I'm curious how strict you're thinking conformsTo and assert should be?

This would be the kinds of debates we'd need to have as we spec out how the "official TC39 type system" would work.

If we wanted to follow in TypeScripts footsteps, then { x: 1, y: 2, color: 'green' } would indeed conform to a Coordinate interface and new Point() would be a type of Coordinate (as long as these classes don't have private fields).

I personally prefer Hegel's approach to this, where they have your object types be "strict" by default, but you can opt into making them "soft". So, in Hegel, { x: 1, y: 2, color 'green' } would not conform to Coordinate, unless Coordinate were written like this instead: type Coordinate = { x: number, y: number, ... } (the ... makes it a "soft" type). This, to me, is very useful, because if I have an endpoint controller that returns a specific object type, I really don't want extra properties accidentally slipping into there, or likewise, I'd prefer not to accidentally send extra parameters when making a REST request. Hegel also does nominal typing, so a Point instance would not conform to a Coordinate instance.
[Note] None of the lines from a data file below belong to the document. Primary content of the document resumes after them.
Lemma fold_later_only (e : string) (rs : list otp_row) (best : option otp_row)
    (r : otp_row) :
  unverified_of e r = true ->
  (forall x, x ∈ rs -> unverified_of e x = true -> x = r) ->
  best = Some r \/ (best = None /\ r ∈ rs) ->
  fold_left (later e) rs best = Some r.
Proof.
  intros Hr. revert best. induction rs as [| x rs IH]; simpl; intros best Hall H.
  - destruct H as [H | [_ H]]; [assumption | inversion H].
  - apply IH; [intros y Hy; apply Hall; right; assumption |].
    destruct (unverified_of e x) eqn:Hx.
    + assert (x = r) as -> by (apply Hall; [left | assumption]).
      left. destruct H as [-> | [-> _]]; [| reflexivity].
      destruct (created_at r <? created_at r); reflexivity.
    + destruct H as [H | [H Hin]]; [auto |].
      right. split; [assumption |].
      apply elem_of_cons in Hin as [-> | Hin]; [congruence | assumption].
Qed.

(** Under the constraint the row that [verify_otp] reads is the only
    unverified row of the address. *)
Lemma select_latest_unique (e : string) (t : otp_table) (r : otp_row) :
  unique_active_otp (rows t) = true ->
  r ∈ rows t -> unverified_of e r = true ->
  select_latest e t = Some r.
Proof.
  intros Hu Hin Hr. apply fold_later_only; [assumption | | auto].
  intros x Hx Hxu. apply unique_NoDup in Hu.
  apply (NoDup_map_inj key (rows t)); [assumption .. |].
  apply unverified_of_spec in Hr, Hxu. congruence.
Qed.

Lemma fold_later_some (e : string) (rs : list otp_row) (b : otp_row) :
  fold_left (later e) rs (Some b) <> None.
Proof.
  revert b. induction rs as [| x rs IH]; simpl; intros b; [discriminate |].
  destruct (unverified_of e x); [destruct (created_at b <? created_at x) |]; apply IH.
Qed.

Lemma select_latest_none (e : string) (t : otp_table) :
  select_latest e t = None <-> has_row e false t = false.
Proof.
  split.
  - intros H. apply not_true_iff_false. intros Hh.
    apply has_row_spec in Hh. change (map key (rows t)) with (key <$> rows t) in Hh.
    apply list_elem_of_fmap in Hh as (r & Hk & Hin).
    assert (Hr : unverified_of e r = true) by (apply unverified_of_spec; auto).
    unfold select_latest in H.
    assert (Hgen : forall rs best, r ∈ rs -> fold_left (later e) rs best <> None).
    { induction rs as [| x rs IH]; intros best Hx; [inversion Hx |].
      simpl. apply elem_of_cons in Hx as [<- | Hx]; [| apply IH, Hx].
      rewrite Hr. destruct best as [b |]; [destruct (created_at b <? created_at r) |];
        apply fold_later_some. }
    apply (Hgen _ _ Hin H).
  - intros H. apply fold_later_none. apply Forall_forall. intros r Hin.
    apply not_true_iff_false. intros Hr. apply unverified_of_spec in Hr.
    apply not_true_iff_false in H. apply H. apply has_row_spec. rewrite <- Hr.
    change (map key (rows t)) with (key <$> rows t). apply list_elem_of_fmap. eauto.
Qed.

Lemma has_row_ext (e : string) (v : bool) (t t' : otp_table) :
  map key (rows t') = map key (rows t) -> has_row e v t' = has_row e v t.
Proof.
  intros H. apply eq_true_iff_eq. rewrite !has_row_spec, H. reflexivity.
Qed.

Lemma known_spec (e : string) (t : otp_table) :
  known e t = true <-> exists v, (e, v) ∈ map key (rows t).
Proof.
  unfold known. rewrite orb_true_iff, !has_row_spec. split.
  - intros [H | H]; eauto.
  - intros [[|] H]; auto.
Qed.

(** ** Updates of one row *)

Local Abbreviation on_id f r :=
  (fun x : otp_row => if id x =? id r then f x else x).

Lemma update_by_id_invalidate (e : string) (t : otp_table) (r : otp_row) :
  well_formed t -> r ∈ rows t -> unverified_of e r = true ->
  map (on_id set_verified r) (rows t) = map (invalidate e) (rows t).
Proof.
  intros (Hu & Hid & _) Hin Hr. apply map_ext_in. intros x Hx.
  apply list_elem_of_In in Hx. apply unique_NoDup in Hu.
  destruct (id x =? id r) eqn:Hi.
  - apply Z.eqb_eq in Hi.
    assert (x = r) as -> by (apply (NoDup_map_inj id (rows t)); assumption).
    rewrite Hr. reflexivity.
  - destruct (unverified_of e x) eqn:Hxu; [| reflexivity].
    assert (x = r) as ->.
    { apply (NoDup_map_inj key (rows t)); [assumption .. |].
      apply unverified_of_spec in Hr, Hxu. congruence. }
    rewrite Z.eqb_refl in Hi. discriminate.
Qed.

Lemma update_add_attempt (t : otp_table) (r : otp_row) :
  unique_active_otp (rows t) = true ->
  update_where (fun x => id x =? id r) add_attempt t
  = (Done tt, {| rows := map (on_id add_attempt r) (rows t); next_id := next_id t |}).
Proof.
  intros Hu. unfold update_where.
  rewrite (unique_ext _ (rows t)), Hu; [reflexivity |].
  rewrite map_map. apply map_ext. intros x. destruct (id x =? id r); reflexivity.
Qed.

Lemma update_where_well_formed (p : otp_row -> bool) (f : otp_row -> otp_row)
    (t : otp_table) :
  (forall r, id (f r) = id r) ->
  well_formed t -> well_formed (snd (update_where p f t)).
Proof.
  intros Hf Hwf. unfold update_where.
  destruct (unique_active_otp _) eqn:Hq; [| assumption].
  destruct Hwf as (_ & Hid & Hlt). simpl.
  assert (Hids : forall rs, map id (map (fun r => if p r then f r else r) rs) = map id rs).
  { intros rs. rewrite map_map. apply map_ext. intros r. destruct (p r); auto. }
  split; [assumption |]. split.
  - simpl. rewrite Hids. assumption.
  - simpl. apply Forall_forall. intros x Hx.
    change (map ?g ?l) with (g <$> l) in Hx.
    apply list_elem_of_fmap in Hx as (y & -> & Hy).
    rewrite Forall_forall in Hlt. specialize (Hlt y Hy).
    destruct (p y); [rewrite Hf |]; assumption.
Qed.

Lemma insert_otp_well_formed (e otp : string) (expires cts : Z) (t : otp_table) :
  well_formed t -> well_formed (snd (insert_otp e otp expires cts t)).
Proof.
  intros (Hu & Hid & Hlt). unfold insert_otp.
  destruct (unique_active_otp (rows t ++ _)) eqn:Hq; simpl.
  - split; [exact Hq |]. split; simpl.
    + rewrite map_app. simpl. apply NoDup_app. split; [assumption |].
      split; [| apply NoDup_singleton].
      intros i Hi Hi'. apply list_elem_of_singleton in Hi'. subst i.
      change (map id (rows t)) with (id <$> rows t) in Hi.
      apply list_elem_of_fmap in Hi as (y & Hy & Hin).
      rewrite Forall_forall in Hlt. specialize (Hlt y Hin). lia.
    + apply Forall_app. split.
      * eapply Forall_impl; [exact Hlt |]. simpl. intros; lia.
      * apply Forall_singleton. simpl. lia.
  - split; [assumption |]. split; [assumption |]. simpl.
    eapply Forall_impl; [exact Hlt |]. simpl. intros; lia.
Qed.

Lemma filter_others_map (e : string) (g : otp_row -> otp_row) (rs : list otp_row) :
  (forall r, r ∈ rs -> email (g r) = email r) ->
  (forall r, r ∈ rs -> email r <> e -> g r = r) ->
  List.filter (fun r => negb (String.eqb (email r) e)) (map g rs)
  = List.filter (fun r => negb (String.eqb (email r) e)) rs.
Proof.
  induction rs as [| x rs IH]; intros He Hg; [reflexivity |].
  simpl. rewrite He by left.
  destruct (String.eqb (email x) e) eqn:Hx; simpl.
  - apply IH; intros; [apply He | apply Hg]; try right; assumption.
  - rewrite Hg; [| left | apply String.eqb_neq; assumption].
    f_equal. apply IH; intros; [apply He | apply Hg]; try right; assumption.
Qed.

Section Otp.

Variable OTP_TTL_SECONDS : Z.

Local Abbreviation store := (store_otp OTP_TTL_SECONDS).
Local Abbreviation lifetime := (OTP_TTL_SECONDS * 1000000).

(** [store_otp] under the constraint. *)
Lemma store_otp_eq (utcnow cts : Z) (e otp : string) (t : otp_table) :
  unique_active_otp (rows t) = true ->
  store utcnow cts e otp t
  = if in_both_states e t then (UniqueViolation, t)
    else (Done (next_id t),
          {| rows := map (invalidate e) (rows t)
                     ++ [new_row (next_id t) e otp (utcnow + lifetime) cts];
             next_id := next_id t + 1 |}).
Proof.
  intros Hu. unfold store_otp. rewrite update_invalidate by assumption.
  destruct (in_both_states e t) eqn:Hb; [reflexivity |].
  unfold insert_otp. simpl.
  match goal with |- (if ?c then _ else _) = _ => assert (Hq : c = true) end.
  { apply unique_NoDup. rewrite map_app, keys_invalidate. simpl.
    apply NoDup_app. split; [| split; [| apply NoDup_singleton]].
    - apply invalidated_NoDup; [apply unique_NoDup, Hu |].
      rewrite <- !has_row_spec. intros [H1 H2].
      unfold in_both_states in Hb. rewrite H1, H2 in Hb. discriminate.
    - intros k Hk Hk'. apply list_elem_of_singleton in Hk'. subst k.
      apply (invalidated_not_unverified e _ Hk). }
  rewrite Hq. reflexivity.
Qed.

Lemma stored_keys (e : string) (rs : list otp_row) (r : otp_row) :
  key r = (e, false) ->
  map key (map (invalidate e) rs ++ [r])
  = map (invalidated e) (map key rs) ++ [(e, false)].
Proof.
  intros Hr. rewrite map_app, keys_invalidate. simpl. rewrite Hr. reflexivity.
Qed.

Lemma stored_select (e : string) (rs : list otp_row) (r : otp_row) (n : Z) :
  unverified_of e r = true ->
  select_latest e {| rows := map (invalidate e) rs ++ [r]; next_id := n |} = Some r.
Proof.
  intros Hr. unfold select_latest. simpl. rewrite fold_left_app.
  rewrite (fold_later_none e (map (invalidate e) rs)).
  - cbn [fold_left]. rewrite Hr. reflexivity.
  - apply Forall_forall. intros x Hx. change (map ?g ?l) with (g <$> l) in Hx.
    apply list_elem_of_fmap in Hx as (y & -> & _). apply unverified_invalidate.
Qed.

Lemma invalidated_verified (e : string) (ks : list (string * bool)) :
  (e, true) ∈ map (invalidated e) ks <-> (e, false) ∈ ks \/ (e, true) ∈ ks.
Proof.
  change (map (invalidated e) ks) with (invalidated e <$> ks).
  rewrite list_elem_of_fmap. split.
  - intros (k & Hk & Hin). destruct (decide (k = (e, false))); subst; auto.
  - intros [H | H]; eexists; (split; [| exact H]).
    + rewrite decide_True; reflexivity.
    + rewrite decide_False; [reflexivity | congruence].
Qed.

Lemma stored_has_verified (e : string) (t : otp_table) (r : otp_row) (n : Z) :
  key r = (e, false) ->
  has_row e true {| rows := map (invalidate e) (rows t) ++ [r]; next_id := n |}
  = known e t.
Proof.
  intros Hr. apply eq_true_iff_eq. rewrite has_row_spec. simpl.
  rewrite (stored_keys _ _ _ Hr), elem_of_app, invalidated_verified.
  unfold known. rewrite orb_true_iff, !has_row_spec.
  rewrite list_elem_of_singleton. split; [intros [H | H]; [assumption | discriminate] | auto].
Qed.

Lemma stored_has_unverified (e : string) (t : otp_table) (r : otp_row) (n : Z) :
  key r = (e, false) ->
  has_row e false {| rows := map (invalidate e) (rows t) ++ [r]; next_id := n |}
  = true.
Proof.
  intros Hr. rewrite has_row_spec. simpl. rewrite (stored_keys _ _ _ Hr), elem_of_app.
  right. apply list_elem_of_singleton. reflexivity.
Qed.

(** What a call that is not refused leaves. *)
Lemma store_otp_is_stored (utcnow cts : Z) (e otp : string) (t : otp_table) :
  unique_active_otp (rows t) = true ->
  in_both_states e t = false ->
  let t1 := {| rows := map (invalidate e) (rows t)
                       ++ [new_row (next_id t) e otp (utcnow + lifetime) cts];
               next_id := next_id t + 1 |} in
  select_latest e t1 = Some (new_row (next_id t) e otp (utcnow + lifetime) cts)
  /\ unique_active_otp (rows t1) = true.
Proof.
  intros Hu Hb t1. split.
  - apply stored_select. unfold unverified_of. simpl. rewrite String.eqb_refl. reflexivity.
  - pose proof (store_otp_eq utcnow cts e otp t Hu) as Heq. rewrite Hb in Heq.
    unfold store_otp in Heq. rewrite update_invalidate in Heq by assumption.
    unfold in_both_states in Hb, Heq. rewrite Hb in Heq.
    unfold insert_otp in Heq. simpl in Heq.
    destruct (unique_active_otp _) eqn:Hq in Heq; [exact Hq | discriminate].
Qed.

(** X19. Under the constraint of the table [store_otp] is refused exactly
    for an address that has a verified row and an unverified one: the
    [UPDATE] raises and nothing changes. Otherwise it returns the next id,
    the row that [verify_otp] reads for the address is the new one (the
    code, no attempt, expiring [OTP_TTL_SECONDS] after the call), the
    constraint still holds, and the address has a verified row exactly
    when it had a row before. *)
Theorem store_otp_is_refused_exactly_in_both_states
    (utcnow current_timestamp : Z) (e otp : string) (t : otp_table) :
  unique_active_otp (rows t) = true ->
  fits_columns e otp ->
  (in_both_states e t = true ->
   store utcnow current_timestamp e otp t = (UniqueViolation, t))
  /\ (in_both_states e t = false ->
      exists t1 : otp_table,
        store utcnow current_timestamp e otp t = (Done (next_id t), t1)
        /\ select_latest e t1
           = Some (new_row (next_id t) e otp (utcnow + lifetime) current_timestamp)
        /\ unique_active_otp (rows t1) = true
        /\ has_row e true t1 = known e t).
Proof.
  intros Hu _. split; intros Hb.
  - rewrite store_otp_eq, Hb by assumption. reflexivity.
  - pose proof (store_otp_eq utcnow current_timestamp e otp t Hu) as Heq.
    rewrite Hb in Heq. eexists. split; [exact Heq |].
    pose proof (store_otp_is_stored utcnow current_timestamp e otp t Hu Hb) as (Hsel & Hu1).
    split; [exact Hsel |]. split; [exact Hu1 |].
    apply stored_has_verified. reflexivity.
Qed.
spenserblack commented 10 months ago

Makes sense!

Perhaps this should be saved for a future discussion, but I was asking because I wanted to raise a possible con: that introducing these could result in overuse and overly strict code. IMO this isn't a big problem, but I just wanted to mention because, anecdotally, I've had to deal with annoyingly strict code. Personally, when I was a beginner I would write some overly strict code, and I know that past me would have overused these keywords if they were available :laughing:

orta commented 10 months ago

FWIW, there is consensus from folks in TC39 to not do runtime semantics for this proposal from the March 22nd 2023 meeting. So it's likely if you want to do something like this you really need to start thinking about writing a new proposal which would be competing with this proposal in the space.

From the notes:

The three browsers expressed that runtime type checking in type annotations would be unacceptable.
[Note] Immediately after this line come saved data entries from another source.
Lemma samples_loop (xs acc : list Q) (E1 E2 I L T w : Q) :
  0 < E1 → 0 < E2 → 0 < I →
  fold_exc xs acc (fun theta_values x =>
    (theta <- (if x <? T then theta1 x E1 I L w
               else theta2 x E1 E2 I L T w) ;;
     let theta_degrees := degrees theta in
     ret (theta_values ++ [theta_degrees]))%exc) =
  ret (acc ++ map (fun x => degrees (val (if x <? T then theta1 x E1 I L w
                                          else theta2 x E1 E2 I L T w))) xs).
Proof.
  intros HE1 HE2 HI. revert acc.
  induction xs as [|x xs IH]; intros acc; cbn [fold_exc map].
  - now rewrite app_nil_r.
  - rewrite (theta_degrees_value x E1 E2 I L T w HE1 HE2 HI).
    cbn [bind ret]. fold (@ret (list Q)). rewrite IH.
    now rewrite <- app_assoc.
Qed.

Lemma theta_values_value (loads : list Load.t) (xs : list Q)
    (E1 E2 I L T : Q) :
  0 < E1 → 0 < E2 → 0 < I →
  theta_values loads xs E1 E2 I L T =
  ret (flat_map (fun load =>
         map (fun x => degrees (val (if x <? T
                                     then theta1 x E1 I L (Load.w load)
                                     else theta2 x E1 E2 I L T (Load.w load))))
             xs) loads).
Proof.
  intros HE1 HE2 HI. unfold theta_values.
  assert (∀ acc,
            fold_exc loads acc (fun theta_values load =>
              let w := Load.w load in
              fold_exc xs theta_values (fun theta_values x =>
                (theta <- (if x <? T then theta1 x E1 I L w
                           else theta2 x E1 E2 I L T w) ;;
                 let theta_degrees := degrees theta in
                 ret (theta_values ++ [theta_degrees]))%exc)) =
            ret (acc ++ flat_map (fun load =>
                   map (fun x => degrees (val (if x <? T
                                     then theta1 x E1 I L (Load.w load)
                                     else theta2 x E1 E2 I L T (Load.w load))))
                       xs) loads)) as H.
  { induction loads as [|load loads IH]; intros acc; cbn [fold_exc flat_map].
    - now rewrite app_nil_r.
    - cbv zeta. rewrite samples_loop by assumption.
      cbn [bind ret]. fold (@ret (list Q)). rewrite IH.
      now rewrite <- app_assoc. }
  apply (H []).
Qed.

Lemma lookup_map {A B} (f : A → B) (l : list A) (k : nat) :
  map f l !! k = option_map f (l !! k).
Proof.
  revert k. induction l as [|a l IH]; intros [|k]; cbn; auto.
Qed.

Lemma colors_lookup (n k : nat) :
  (k < n)%nat →
  colors n !! k =
  Some (Viridis (inject_Z (Z.of_nat k) / inject_Z (Z.of_nat n))).
Proof.
  intros Hk. unfold colors.
  rewrite lookup_map, lookup_seq_lt by exact Hk. reflexivity.
Qed.

Lemma product_list_prod {A} (l l' : list A) :
  flat_map (fun a => map (fun b => [a; b]) l') l =
  map (fun p : A * A => [fst p; snd p]) (list_prod l l').
Proof.
  induction l as [|a l IH]; cbn [flat_map list_prod map]; [reflexivity |].
  rewrite map_app, map_map, IH. reflexivity.
Qed.

Lemma list_prod_In_l {A} (l : list A) (p : A * A) :
  In p (list_prod l l) → In (fst p) l ∧ In (snd p) l.
Proof. destruct p as [a b]. apply in_prod_iff. Qed.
No one advocated for semantics other than type erasure.

Personally, I'd say you have an uphill battle with this and #183. You probably to test out your new type system in user-space, and persuade folks to adopt it before starting to approach standardization

theScottyJam commented 10 months ago

Yeah, that was what the original post was about - the fact that they had this meeting, argued that doing automatic runtime semantics with all types was a bad idea, and then got general agreement not to pursue this path (though they did say "this isn’t to express endorsement or strong resolution" when asking for agreement). And I agree that if my only options were "runtime semantics everywhere" or "type erasure everywhere" (the two paths they presented), the second would be better as well.

I don't feel like it's too late to discuss the topic of opt-in runtime semantics though since, as explained in the original post, it (arguably) handles every single drawback runtime semantics had (at least the drawbacks that were presented), it wasn't a path that was considered during their meeting, and their concensus was not meant to be "endorsement or strong resolution".

I mean, yes, the fact that they already had this meeting and gathered feedback does make the task more difficult. But, I'm still hopeful they'd be willing to reconsider.

egasimus commented 10 months ago

I actually quite like the overall idea of strictly opt-in runtime semantics.

IMHO, if the proposal moves forward, it's quite likely to be in a form that breaks backwards compatibility. Might as well go the full 10 yards and add optional type checking of arguments.

Incidentally, more suggestions for keyword: matches, is.

assert is likely to be used as an identifier (e.g. import * as assert from 'node:assert'), and conformsTo/conformsto seems kinda awkward.

theScottyJam commented 10 months ago

Yeah, any of those would work for me, and that's a good point about the assert word already being used commonly as a variable name. I (currently) don't have strong opinions about the keywords that gets used, I'm just hoping that something happens along these lines.